U.S. Bonds Hold Gains, Buoyed by Speculation China May Devalue Currency

(Adds comment in penultimate paragraph; updates prices.)

London, Jan. 25 (Bloomberg) -- U.S. bonds were little
changed, holding gains from the two previous sessions, as
speculation China may devalue its currency weighed on stock
markets and boosted demand for Treasuries as a haven.
''There's a lot of talk about China devaluing, and with
Brazil still rumbling along as well, people are playing it safe
and going for bonds,'' said Tim Harris, a market strategist at
National Australia Bank.

The 30-year bond fell about 1/8, or $1.25 cents per $1,000
bond, to 102 3/8. Its yield was little changed at 5.09 percent.
Yields on two-year notes, the most actively traded Treasuries,
fell 2 basis points to 4.54 percent.

Over the weekend, an article in the official China Daily
Business Weekly newspaper said devaluation of the Chinese yuan
''would not definitely be a bad thing.'' The article heightened
speculation China may follow Brazil's decision to let its
currency float against the dollar.

Stocks have fallen and bonds gained in the past two days as
concern Brazil's currency weakness will spread to other nations,
dragging on U.S. economic growth and crimping corporate profits.
The prospect of a Chinese devaluation is adding to that concern,
analysts said.

The benchmark Dow Jones Industrial Average has lost 2.5
percent in the past three sessions, bringing its decline in the
past two weeks to more than 5 percent. Electronic trading in the
Standard & Poor's 500 Index futures contracts indicates stocks
will extend those losses today.
'Flight to Quality'

Hong Kong's Hang Seng index lost more than 2 percent today,
leading declines in many Asian markets, and Germany's Dax index
was recently down 1.5 percent.
''China is the topic du jour, (after) reports over the weekend
of a possible yuan devaluation led to flight-to-quality
buying,'' said George Harrington, a fixed-income analyst at
Thomson Global Markets in Sydney. He said Brazil's financial
crisis also remained a concern for investors.

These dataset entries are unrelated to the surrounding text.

Definition check (run_ref objective_ref origin : string) (failure_signature : option string) : M CostGate unit :=
  do* lift (validate_inputs run_ref objective_ref origin) in
  do* (fun g => (refuse_if_breaches_cap run_ref objective_ref origin g, g)) in
  match failure_signature with
  | None => ret tt
  | Some signature =>
      do* lift (guard (truthy_str (strip signature)) (ValueError "failure_signature must be non-blank when present")) in
      let key := (objective_ref, signature) in
      let* count := gets (fun g => dict_get_or (cg_failure_counters g) key 0 + 1) in
      do* modify (fun g => {| cg_run_costs := cg_run_costs g; cg_objective_costs := cg_objective_costs g;
                              cg_host_costs := cg_host_costs g;
                              cg_failure_counters := dict_set (cg_failure_counters g) key count |}) in
      if cg_repeated_failure_threshold cfg <=? count
      then raise (RepeatedFailureSignatureExceeded signature objective_ref count) else ret tt
  end.

(** [d[k] = d.get(k, 0.0) + cost] *)
Definition add_cost (d : dict string float) (k : string) (cost : float) : dict string float :=
  dict_set d k (cost_of d k + cost)%float.

Definition charge (cost_usd : float) (run_ref objective_ref origin : string) : M CostGate unit :=
  do* lift (validate_inputs run_ref objective_ref origin) in
  do* lift (check_amount "cost_usd" cost_usd) in
  do* modify (fun g => {| cg_run_costs := add_cost (cg_run_costs g) run_ref cost_usd;
                          cg_objective_costs := add_cost (cg_objective_costs g) objective_ref cost_usd;
                          cg_host_costs := add_cost (cg_host_costs g) origin cost_usd;
                          cg_failure_counters := cg_failure_counters g |}) in
  fun g => (refuse_if_breaches_cap run_ref objective_ref origin g, g).

(** ** Calls and their log *)

Inductive gate_op :=
  | GateCheck (run_ref objective_ref origin : string) (failure_signature : option string)
  | GateCharge (cost_usd : float) (run_ref objective_ref origin : string).

Definition gate_call (op : gate_op) : M CostGate unit :=
  match op with
  | GateCheck r o h s => check r o h s
  | GateCharge c r o h => charge c r o h
  end.

Definition run_gate (ops : list gate_op) (g : CostGate) : CostGate := foldl (fun g op => (gate_call op g).2) g ops.

(** The charges that pass validation, whether or not they trip a cap. *)
Definition accepted_charge (op : gate_op) : option (float * (string * string * string)) :=
  match op with
  | GateCharge c r o h =>
      if is_ok (validate_inputs r o h) && is_ok (check_amount "cost_usd" c) then Some (c, (r, o, h)) else None
  | GateCheck _ _ _ _ => None
  end.

(** The amounts charged under a key, in order, and their sum from left to right. *)
Definition amounts (proj : string * string * string -> string) (k : string) (ops : list gate_op) : list float :=
  omap (fun op => if accepted_charge op is Some (c, x) then if decide (proj x = k) then Some c else None else None) ops.
Definition float_sum (l : list float) : float := foldl PrimFloat.add 0%float l.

Brazil's currency, the real, has declined almost 30 percent
since its mid-month devaluation. That's raised concern interest
rates will be raised in an attempt to bolster the currency,
further crimping economic growth.

Slowing growth in Brazil, Latin America's largest economy,
would likely drag on growth in the U.S., which conducts one-
fifth of its trade with the region. That may prompt the Federal
Reserve to lower U.S. interest rates in the months ahead,
providing a further boost for bonds.

Investors will get further evidence on the strength of the
world's largest economy from a report on home sales, slated for
release at 3 p.m. London time today.

Budget Deficit

Sales of existing homes probably fell 0.8 percent in
December to an annual rate of 4.86 million units, following a
2.7 percent rise to an annual rate of 4.90 million, according to
economists surveyed by Bloomberg News.

That report will be followed at 7 p.m. by the Treasury's
monthly budget statement for December. The government probably
registered a deficit of $600 million last month, compared with a
surplus of $13.6 billion in December 1997, analysts said.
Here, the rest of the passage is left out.